Stored data
________

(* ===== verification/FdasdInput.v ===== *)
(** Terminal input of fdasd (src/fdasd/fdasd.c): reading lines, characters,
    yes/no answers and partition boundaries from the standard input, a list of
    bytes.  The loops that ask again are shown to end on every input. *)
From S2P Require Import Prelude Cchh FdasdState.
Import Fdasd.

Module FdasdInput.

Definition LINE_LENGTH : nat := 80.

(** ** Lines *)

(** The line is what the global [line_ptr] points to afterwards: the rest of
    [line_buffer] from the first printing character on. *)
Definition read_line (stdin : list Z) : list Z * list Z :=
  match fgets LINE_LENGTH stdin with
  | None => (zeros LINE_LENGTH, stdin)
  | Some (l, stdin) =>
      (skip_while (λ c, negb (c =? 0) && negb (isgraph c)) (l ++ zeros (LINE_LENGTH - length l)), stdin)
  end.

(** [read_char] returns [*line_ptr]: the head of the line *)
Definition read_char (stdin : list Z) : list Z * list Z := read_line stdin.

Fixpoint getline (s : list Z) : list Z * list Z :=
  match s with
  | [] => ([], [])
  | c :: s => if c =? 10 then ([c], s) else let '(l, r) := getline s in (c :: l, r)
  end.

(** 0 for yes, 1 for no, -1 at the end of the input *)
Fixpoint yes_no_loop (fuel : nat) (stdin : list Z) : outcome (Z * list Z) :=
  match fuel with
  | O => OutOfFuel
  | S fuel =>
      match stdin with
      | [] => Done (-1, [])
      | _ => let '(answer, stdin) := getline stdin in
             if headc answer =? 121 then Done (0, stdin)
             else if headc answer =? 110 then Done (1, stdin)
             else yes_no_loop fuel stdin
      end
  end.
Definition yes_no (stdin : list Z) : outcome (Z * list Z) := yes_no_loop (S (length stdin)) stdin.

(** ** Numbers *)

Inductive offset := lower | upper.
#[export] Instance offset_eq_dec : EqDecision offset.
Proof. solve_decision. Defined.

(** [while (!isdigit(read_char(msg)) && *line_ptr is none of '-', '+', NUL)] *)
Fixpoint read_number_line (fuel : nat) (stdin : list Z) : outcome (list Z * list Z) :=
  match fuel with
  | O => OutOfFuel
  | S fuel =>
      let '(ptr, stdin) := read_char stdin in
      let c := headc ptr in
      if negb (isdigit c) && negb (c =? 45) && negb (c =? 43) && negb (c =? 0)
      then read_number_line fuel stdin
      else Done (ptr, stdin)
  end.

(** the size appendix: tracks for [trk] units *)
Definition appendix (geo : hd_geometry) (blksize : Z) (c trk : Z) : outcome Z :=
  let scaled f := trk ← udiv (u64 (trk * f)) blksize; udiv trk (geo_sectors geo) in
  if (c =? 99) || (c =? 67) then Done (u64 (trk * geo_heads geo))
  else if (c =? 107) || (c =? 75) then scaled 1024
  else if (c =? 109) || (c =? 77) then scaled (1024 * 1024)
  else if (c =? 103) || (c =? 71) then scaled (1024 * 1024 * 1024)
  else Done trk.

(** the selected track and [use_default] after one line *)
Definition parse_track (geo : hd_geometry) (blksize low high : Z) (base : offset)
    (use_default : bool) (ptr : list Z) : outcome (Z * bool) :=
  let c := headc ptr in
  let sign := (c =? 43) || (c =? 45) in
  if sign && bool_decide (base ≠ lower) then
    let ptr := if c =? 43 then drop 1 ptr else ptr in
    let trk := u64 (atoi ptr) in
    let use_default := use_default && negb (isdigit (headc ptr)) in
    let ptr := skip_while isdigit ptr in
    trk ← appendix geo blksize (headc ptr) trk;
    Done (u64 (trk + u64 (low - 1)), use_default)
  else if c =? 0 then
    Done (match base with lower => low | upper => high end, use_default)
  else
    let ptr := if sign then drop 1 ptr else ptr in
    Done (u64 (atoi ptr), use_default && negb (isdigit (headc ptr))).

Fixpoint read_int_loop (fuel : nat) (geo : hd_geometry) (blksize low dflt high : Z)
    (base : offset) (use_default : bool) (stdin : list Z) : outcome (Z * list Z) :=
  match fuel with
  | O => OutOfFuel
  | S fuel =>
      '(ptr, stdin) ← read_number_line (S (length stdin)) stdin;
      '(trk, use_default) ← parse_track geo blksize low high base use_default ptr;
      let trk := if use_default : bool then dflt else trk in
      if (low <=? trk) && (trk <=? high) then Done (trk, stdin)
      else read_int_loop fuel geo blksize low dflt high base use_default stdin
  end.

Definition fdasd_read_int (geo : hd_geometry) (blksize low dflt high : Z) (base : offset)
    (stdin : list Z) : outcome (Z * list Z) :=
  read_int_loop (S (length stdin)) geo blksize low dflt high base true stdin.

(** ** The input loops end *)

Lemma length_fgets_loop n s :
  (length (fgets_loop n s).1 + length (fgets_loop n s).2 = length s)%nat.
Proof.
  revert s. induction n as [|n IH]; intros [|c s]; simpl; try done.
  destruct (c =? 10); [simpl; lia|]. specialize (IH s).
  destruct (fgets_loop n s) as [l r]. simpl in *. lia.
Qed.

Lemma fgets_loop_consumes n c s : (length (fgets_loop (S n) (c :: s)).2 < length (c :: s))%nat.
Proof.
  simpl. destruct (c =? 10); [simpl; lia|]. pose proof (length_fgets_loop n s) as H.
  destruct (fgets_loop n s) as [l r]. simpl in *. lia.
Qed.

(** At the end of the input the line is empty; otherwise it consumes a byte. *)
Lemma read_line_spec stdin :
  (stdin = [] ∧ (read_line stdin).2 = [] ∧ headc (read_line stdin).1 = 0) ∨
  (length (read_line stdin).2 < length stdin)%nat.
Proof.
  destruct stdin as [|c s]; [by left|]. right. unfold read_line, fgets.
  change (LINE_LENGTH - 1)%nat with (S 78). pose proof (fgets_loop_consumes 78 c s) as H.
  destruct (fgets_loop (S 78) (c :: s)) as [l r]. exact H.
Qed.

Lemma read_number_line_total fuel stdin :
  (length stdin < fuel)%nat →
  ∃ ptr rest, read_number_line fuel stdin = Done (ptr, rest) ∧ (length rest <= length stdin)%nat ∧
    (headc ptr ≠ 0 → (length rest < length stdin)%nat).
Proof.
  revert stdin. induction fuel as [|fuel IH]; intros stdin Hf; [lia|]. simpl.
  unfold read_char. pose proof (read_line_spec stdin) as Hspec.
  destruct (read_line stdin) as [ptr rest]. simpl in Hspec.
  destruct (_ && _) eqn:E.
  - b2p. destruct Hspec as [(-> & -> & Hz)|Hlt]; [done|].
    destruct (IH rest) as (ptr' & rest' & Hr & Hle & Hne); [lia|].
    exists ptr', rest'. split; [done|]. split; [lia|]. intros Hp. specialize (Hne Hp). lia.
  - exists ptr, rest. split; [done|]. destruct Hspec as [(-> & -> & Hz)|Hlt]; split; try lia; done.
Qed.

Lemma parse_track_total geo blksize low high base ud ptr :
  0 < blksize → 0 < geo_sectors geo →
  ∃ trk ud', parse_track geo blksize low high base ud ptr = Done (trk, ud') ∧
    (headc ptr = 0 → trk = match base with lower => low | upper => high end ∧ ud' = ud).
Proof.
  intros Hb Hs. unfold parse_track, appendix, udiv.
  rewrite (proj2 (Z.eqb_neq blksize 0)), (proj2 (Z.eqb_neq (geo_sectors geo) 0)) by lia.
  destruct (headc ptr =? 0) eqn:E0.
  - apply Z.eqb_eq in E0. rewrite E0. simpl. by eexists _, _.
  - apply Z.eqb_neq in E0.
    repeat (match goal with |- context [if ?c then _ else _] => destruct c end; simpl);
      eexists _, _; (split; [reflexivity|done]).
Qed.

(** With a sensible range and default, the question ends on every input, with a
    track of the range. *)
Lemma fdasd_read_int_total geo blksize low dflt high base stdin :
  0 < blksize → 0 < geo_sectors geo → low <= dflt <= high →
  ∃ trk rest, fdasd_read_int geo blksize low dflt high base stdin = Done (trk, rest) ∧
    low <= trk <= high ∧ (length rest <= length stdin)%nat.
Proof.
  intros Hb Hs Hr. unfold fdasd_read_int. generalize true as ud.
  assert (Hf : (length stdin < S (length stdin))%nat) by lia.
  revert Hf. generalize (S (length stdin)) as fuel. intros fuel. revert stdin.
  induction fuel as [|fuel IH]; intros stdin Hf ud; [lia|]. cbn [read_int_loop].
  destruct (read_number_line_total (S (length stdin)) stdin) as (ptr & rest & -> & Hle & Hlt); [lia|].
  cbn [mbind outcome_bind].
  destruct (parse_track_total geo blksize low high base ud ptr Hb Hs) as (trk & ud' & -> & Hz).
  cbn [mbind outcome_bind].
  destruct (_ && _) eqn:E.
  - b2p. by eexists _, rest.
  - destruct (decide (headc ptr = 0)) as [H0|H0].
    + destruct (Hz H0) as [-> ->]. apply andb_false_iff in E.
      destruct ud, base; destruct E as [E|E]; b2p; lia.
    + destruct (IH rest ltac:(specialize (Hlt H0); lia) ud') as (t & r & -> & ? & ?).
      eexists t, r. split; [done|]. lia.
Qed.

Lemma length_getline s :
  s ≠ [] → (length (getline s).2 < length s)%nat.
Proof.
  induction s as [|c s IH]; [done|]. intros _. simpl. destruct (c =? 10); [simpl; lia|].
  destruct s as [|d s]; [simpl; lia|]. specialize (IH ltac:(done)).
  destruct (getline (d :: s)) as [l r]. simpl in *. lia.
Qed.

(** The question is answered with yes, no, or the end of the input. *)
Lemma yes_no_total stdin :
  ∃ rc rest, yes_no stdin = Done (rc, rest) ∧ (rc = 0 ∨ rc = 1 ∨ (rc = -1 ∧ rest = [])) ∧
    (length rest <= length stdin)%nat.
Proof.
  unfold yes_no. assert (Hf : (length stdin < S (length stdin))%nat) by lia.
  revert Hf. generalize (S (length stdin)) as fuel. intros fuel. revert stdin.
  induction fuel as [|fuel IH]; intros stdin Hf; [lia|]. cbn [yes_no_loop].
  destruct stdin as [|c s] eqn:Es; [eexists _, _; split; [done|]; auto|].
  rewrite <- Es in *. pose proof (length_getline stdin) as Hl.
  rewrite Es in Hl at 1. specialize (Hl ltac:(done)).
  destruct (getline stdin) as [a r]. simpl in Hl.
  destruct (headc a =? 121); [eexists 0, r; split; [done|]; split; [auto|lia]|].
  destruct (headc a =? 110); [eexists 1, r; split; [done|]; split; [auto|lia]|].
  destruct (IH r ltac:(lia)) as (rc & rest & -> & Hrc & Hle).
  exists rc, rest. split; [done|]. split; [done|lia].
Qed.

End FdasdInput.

________

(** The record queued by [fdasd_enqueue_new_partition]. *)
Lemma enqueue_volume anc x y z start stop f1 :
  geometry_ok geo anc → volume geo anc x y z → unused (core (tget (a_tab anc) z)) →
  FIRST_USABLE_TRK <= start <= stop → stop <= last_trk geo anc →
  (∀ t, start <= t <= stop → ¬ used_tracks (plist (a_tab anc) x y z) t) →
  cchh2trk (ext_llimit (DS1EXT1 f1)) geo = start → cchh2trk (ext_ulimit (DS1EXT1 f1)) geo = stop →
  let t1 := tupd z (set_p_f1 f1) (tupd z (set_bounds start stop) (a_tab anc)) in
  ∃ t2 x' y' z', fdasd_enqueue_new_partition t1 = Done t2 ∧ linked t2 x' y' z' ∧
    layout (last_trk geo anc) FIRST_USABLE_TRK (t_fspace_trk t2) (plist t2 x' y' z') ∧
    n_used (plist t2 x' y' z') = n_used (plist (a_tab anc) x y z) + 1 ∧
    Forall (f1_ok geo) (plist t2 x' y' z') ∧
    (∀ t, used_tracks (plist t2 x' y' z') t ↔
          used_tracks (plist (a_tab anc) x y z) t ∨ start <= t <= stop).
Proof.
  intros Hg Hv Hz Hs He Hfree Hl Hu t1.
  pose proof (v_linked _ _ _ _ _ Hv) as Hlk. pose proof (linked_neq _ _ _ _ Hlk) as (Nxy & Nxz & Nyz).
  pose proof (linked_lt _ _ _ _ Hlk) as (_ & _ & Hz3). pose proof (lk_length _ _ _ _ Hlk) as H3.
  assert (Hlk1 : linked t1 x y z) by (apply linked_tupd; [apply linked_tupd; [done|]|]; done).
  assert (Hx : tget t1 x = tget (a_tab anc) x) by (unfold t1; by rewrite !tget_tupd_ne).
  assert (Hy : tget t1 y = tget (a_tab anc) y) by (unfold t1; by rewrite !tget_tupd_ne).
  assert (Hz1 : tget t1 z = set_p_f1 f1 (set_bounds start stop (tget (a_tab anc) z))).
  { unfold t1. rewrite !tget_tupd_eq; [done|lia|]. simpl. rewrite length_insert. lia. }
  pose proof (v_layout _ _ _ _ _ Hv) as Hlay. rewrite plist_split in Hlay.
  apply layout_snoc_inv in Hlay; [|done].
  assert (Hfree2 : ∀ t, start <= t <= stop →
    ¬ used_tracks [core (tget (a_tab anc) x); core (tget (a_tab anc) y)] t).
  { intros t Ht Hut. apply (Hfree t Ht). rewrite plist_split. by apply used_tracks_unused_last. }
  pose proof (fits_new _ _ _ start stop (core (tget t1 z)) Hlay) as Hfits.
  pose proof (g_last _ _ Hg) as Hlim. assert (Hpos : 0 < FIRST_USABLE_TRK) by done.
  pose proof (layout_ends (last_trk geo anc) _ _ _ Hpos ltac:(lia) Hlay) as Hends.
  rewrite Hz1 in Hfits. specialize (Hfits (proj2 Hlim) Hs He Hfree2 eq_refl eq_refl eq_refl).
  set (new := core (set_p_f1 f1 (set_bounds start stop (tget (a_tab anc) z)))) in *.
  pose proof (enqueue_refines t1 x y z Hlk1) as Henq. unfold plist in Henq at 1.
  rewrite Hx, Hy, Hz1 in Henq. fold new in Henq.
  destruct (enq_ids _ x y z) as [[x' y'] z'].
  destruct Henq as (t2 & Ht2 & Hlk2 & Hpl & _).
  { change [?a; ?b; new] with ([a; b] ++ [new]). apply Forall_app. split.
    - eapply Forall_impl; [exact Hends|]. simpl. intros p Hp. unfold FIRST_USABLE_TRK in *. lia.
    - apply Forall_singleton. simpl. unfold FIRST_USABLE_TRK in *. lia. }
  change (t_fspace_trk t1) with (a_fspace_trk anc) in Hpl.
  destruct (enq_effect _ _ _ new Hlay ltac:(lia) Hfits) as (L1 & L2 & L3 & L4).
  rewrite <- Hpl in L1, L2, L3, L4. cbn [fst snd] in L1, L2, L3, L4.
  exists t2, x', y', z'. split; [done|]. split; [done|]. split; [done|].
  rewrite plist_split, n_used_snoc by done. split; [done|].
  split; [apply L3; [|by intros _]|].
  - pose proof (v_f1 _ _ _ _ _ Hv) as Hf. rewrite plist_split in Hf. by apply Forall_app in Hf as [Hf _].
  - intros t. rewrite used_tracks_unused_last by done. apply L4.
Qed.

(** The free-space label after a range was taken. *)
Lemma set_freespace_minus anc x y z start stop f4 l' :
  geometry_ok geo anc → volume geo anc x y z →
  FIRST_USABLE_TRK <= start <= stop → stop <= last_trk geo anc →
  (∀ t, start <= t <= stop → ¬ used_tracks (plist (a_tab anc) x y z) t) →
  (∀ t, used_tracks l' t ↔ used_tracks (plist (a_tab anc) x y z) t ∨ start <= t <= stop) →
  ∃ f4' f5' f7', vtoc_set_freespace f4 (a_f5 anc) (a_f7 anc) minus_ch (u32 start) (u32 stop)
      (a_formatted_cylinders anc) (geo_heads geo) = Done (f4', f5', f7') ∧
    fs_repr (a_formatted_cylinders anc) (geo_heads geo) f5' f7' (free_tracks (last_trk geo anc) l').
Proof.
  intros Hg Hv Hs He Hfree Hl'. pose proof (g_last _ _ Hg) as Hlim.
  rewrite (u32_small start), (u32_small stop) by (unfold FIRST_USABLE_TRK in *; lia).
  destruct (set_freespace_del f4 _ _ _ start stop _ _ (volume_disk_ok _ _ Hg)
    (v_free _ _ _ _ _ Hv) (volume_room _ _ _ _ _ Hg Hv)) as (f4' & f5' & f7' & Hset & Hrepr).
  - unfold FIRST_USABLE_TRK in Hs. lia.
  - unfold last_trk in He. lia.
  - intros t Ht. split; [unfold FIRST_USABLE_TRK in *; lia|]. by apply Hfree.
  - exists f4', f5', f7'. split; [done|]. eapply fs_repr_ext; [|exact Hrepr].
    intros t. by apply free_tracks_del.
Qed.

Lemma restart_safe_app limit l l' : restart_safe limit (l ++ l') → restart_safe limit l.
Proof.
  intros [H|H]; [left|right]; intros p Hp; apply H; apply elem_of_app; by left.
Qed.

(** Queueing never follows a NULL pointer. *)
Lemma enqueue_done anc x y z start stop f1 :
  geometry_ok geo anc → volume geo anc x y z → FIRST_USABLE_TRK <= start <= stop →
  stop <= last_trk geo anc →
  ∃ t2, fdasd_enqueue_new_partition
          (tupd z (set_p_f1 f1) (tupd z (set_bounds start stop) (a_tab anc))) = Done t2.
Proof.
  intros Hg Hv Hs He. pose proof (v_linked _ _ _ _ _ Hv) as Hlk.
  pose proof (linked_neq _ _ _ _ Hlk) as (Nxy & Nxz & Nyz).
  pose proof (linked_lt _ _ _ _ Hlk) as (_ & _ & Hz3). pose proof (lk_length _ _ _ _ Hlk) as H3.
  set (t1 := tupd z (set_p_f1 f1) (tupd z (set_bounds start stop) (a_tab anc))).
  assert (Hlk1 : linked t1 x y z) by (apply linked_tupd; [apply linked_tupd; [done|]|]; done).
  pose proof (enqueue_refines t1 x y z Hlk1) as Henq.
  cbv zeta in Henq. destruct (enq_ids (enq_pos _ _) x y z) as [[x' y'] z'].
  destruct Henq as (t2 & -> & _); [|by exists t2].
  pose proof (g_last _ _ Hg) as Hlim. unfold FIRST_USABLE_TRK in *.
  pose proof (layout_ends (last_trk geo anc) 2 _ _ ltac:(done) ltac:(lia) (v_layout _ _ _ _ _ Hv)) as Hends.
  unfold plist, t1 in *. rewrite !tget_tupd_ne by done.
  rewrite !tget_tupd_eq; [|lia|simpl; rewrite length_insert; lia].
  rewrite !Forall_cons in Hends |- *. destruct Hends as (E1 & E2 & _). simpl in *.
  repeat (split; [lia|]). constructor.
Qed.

________

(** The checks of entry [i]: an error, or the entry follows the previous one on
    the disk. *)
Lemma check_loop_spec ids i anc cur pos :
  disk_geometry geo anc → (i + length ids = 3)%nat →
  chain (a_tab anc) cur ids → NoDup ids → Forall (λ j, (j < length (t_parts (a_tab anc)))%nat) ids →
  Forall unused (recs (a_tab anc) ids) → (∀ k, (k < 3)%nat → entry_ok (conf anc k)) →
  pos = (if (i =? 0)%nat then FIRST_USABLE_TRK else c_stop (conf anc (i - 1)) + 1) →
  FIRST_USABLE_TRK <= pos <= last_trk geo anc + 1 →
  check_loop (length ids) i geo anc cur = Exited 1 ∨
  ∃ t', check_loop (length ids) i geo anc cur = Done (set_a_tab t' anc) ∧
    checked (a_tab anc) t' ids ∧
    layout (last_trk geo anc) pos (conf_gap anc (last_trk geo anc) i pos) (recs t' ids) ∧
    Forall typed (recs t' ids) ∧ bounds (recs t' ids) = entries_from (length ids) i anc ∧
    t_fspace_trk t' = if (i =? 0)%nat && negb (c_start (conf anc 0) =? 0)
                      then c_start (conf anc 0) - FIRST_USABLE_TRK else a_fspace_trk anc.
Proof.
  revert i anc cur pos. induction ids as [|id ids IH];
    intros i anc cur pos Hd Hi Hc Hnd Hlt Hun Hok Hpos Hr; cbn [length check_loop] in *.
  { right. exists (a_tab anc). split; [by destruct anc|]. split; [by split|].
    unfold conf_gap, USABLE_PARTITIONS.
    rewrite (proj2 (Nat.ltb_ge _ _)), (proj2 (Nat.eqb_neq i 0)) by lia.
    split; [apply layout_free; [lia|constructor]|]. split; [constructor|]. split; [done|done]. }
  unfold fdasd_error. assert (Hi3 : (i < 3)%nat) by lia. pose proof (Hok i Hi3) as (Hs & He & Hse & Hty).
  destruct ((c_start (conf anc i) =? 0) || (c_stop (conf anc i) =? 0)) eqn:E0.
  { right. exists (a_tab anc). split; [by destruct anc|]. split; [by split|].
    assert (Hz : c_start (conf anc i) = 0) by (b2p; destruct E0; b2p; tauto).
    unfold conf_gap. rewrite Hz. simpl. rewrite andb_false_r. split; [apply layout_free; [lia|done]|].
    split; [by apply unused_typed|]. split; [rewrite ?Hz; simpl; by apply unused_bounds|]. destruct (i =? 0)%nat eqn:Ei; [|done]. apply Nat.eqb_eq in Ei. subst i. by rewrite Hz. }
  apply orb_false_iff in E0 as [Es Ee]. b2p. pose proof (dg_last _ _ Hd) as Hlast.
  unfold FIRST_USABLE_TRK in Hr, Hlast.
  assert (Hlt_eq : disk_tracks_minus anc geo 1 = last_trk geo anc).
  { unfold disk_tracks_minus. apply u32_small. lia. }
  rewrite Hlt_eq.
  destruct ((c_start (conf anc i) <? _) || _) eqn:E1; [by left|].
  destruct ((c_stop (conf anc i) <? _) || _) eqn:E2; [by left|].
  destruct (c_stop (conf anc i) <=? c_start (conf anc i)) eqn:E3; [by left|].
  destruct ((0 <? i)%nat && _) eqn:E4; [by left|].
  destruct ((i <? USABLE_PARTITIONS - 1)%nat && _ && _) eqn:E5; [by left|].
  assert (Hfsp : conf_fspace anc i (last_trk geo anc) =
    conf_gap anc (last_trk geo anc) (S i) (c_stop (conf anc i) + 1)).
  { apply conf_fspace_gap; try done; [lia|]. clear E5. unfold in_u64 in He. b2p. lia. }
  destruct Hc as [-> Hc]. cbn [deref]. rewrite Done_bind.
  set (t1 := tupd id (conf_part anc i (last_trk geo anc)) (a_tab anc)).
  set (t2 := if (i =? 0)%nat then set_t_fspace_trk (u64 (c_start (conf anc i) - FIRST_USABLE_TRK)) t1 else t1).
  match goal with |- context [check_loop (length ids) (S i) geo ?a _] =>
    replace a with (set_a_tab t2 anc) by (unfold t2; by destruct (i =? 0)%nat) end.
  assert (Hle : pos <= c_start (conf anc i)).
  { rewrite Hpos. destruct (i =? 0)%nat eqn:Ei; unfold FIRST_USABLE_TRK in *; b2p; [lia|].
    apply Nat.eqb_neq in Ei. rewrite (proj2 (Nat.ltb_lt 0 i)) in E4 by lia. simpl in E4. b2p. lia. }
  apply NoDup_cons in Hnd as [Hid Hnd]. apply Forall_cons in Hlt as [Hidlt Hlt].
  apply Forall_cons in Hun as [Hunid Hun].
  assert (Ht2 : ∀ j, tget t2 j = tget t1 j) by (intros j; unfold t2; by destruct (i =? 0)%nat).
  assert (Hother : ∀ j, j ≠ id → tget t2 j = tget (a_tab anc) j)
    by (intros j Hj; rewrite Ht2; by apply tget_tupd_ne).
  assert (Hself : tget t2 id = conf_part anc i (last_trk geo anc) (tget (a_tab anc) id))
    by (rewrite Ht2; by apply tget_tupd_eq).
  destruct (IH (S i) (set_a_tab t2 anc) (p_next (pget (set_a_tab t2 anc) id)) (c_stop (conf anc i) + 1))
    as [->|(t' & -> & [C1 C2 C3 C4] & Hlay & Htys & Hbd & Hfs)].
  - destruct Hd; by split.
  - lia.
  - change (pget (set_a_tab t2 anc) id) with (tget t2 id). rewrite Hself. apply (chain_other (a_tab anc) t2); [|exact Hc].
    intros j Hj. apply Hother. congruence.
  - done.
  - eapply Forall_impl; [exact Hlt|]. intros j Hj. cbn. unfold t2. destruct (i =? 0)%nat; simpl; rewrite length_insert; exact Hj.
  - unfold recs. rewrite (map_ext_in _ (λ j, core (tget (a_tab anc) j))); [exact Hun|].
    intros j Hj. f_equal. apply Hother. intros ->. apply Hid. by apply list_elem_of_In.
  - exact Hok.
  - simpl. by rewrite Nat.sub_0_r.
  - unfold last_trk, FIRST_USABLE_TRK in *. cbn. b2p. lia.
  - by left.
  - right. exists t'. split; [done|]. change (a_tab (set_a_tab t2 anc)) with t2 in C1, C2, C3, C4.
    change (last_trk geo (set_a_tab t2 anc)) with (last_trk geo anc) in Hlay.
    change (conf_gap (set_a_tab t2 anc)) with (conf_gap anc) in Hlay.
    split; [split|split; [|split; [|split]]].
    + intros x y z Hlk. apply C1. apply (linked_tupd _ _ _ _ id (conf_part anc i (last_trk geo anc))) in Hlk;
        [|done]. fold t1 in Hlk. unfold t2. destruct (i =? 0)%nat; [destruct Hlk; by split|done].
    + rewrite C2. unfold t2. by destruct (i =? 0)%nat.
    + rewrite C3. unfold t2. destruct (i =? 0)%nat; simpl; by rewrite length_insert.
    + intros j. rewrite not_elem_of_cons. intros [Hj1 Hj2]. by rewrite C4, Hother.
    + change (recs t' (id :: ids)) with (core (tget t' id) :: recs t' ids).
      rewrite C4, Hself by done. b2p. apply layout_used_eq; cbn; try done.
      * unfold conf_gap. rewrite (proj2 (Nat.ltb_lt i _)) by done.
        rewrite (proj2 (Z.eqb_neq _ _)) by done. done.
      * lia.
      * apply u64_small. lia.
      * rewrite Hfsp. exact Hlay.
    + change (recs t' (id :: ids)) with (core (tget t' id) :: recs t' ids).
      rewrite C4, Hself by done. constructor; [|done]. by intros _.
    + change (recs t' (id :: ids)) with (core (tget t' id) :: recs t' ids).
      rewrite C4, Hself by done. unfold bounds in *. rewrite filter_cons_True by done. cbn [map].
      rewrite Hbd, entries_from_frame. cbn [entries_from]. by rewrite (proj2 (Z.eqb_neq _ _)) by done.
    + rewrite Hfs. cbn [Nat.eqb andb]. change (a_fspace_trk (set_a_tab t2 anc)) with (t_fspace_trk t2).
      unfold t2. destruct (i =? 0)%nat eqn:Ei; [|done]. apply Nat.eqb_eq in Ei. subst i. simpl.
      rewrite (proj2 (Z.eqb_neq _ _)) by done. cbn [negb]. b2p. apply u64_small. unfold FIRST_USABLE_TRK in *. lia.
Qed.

________

TASK INSTRUCTIONS
The expected answer is an exact copy of the lines above, beginning at the line with "(trk, ud') ∧" and ending at the line with "intros Hb Hs Hr.", with both ends in.

SOLUTION FOR THIS PROBLEM
  ∃ trk ud', parse_track geo blksize low high base ud ptr = Done (trk, ud') ∧
    (headc ptr = 0 → trk = match base with lower => low | upper => high end ∧ ud' = ud).
Proof.
  intros Hb Hs. unfold parse_track, appendix, udiv.
  rewrite (proj2 (Z.eqb_neq blksize 0)), (proj2 (Z.eqb_neq (geo_sectors geo) 0)) by lia.
  destruct (headc ptr =? 0) eqn:E0.
  - apply Z.eqb_eq in E0. rewrite E0. simpl. by eexists _, _.
  - apply Z.eqb_neq in E0.
    repeat (match goal with |- context [if ?c then _ else _] => destruct c end; simpl);
      eexists _, _; (split; [reflexivity|done]).
Qed.

(** With a sensible range and default, the question ends on every input, with a
    track of the range. *)
Lemma fdasd_read_int_total geo blksize low dflt high base stdin :
  0 < blksize → 0 < geo_sectors geo → low <= dflt <= high →
  ∃ trk rest, fdasd_read_int geo blksize low dflt high base stdin = Done (trk, rest) ∧
    low <= trk <= high ∧ (length rest <= length stdin)%nat.
Proof.
  intros Hb Hs Hr. unfold fdasd_read_int. generalize true as ud.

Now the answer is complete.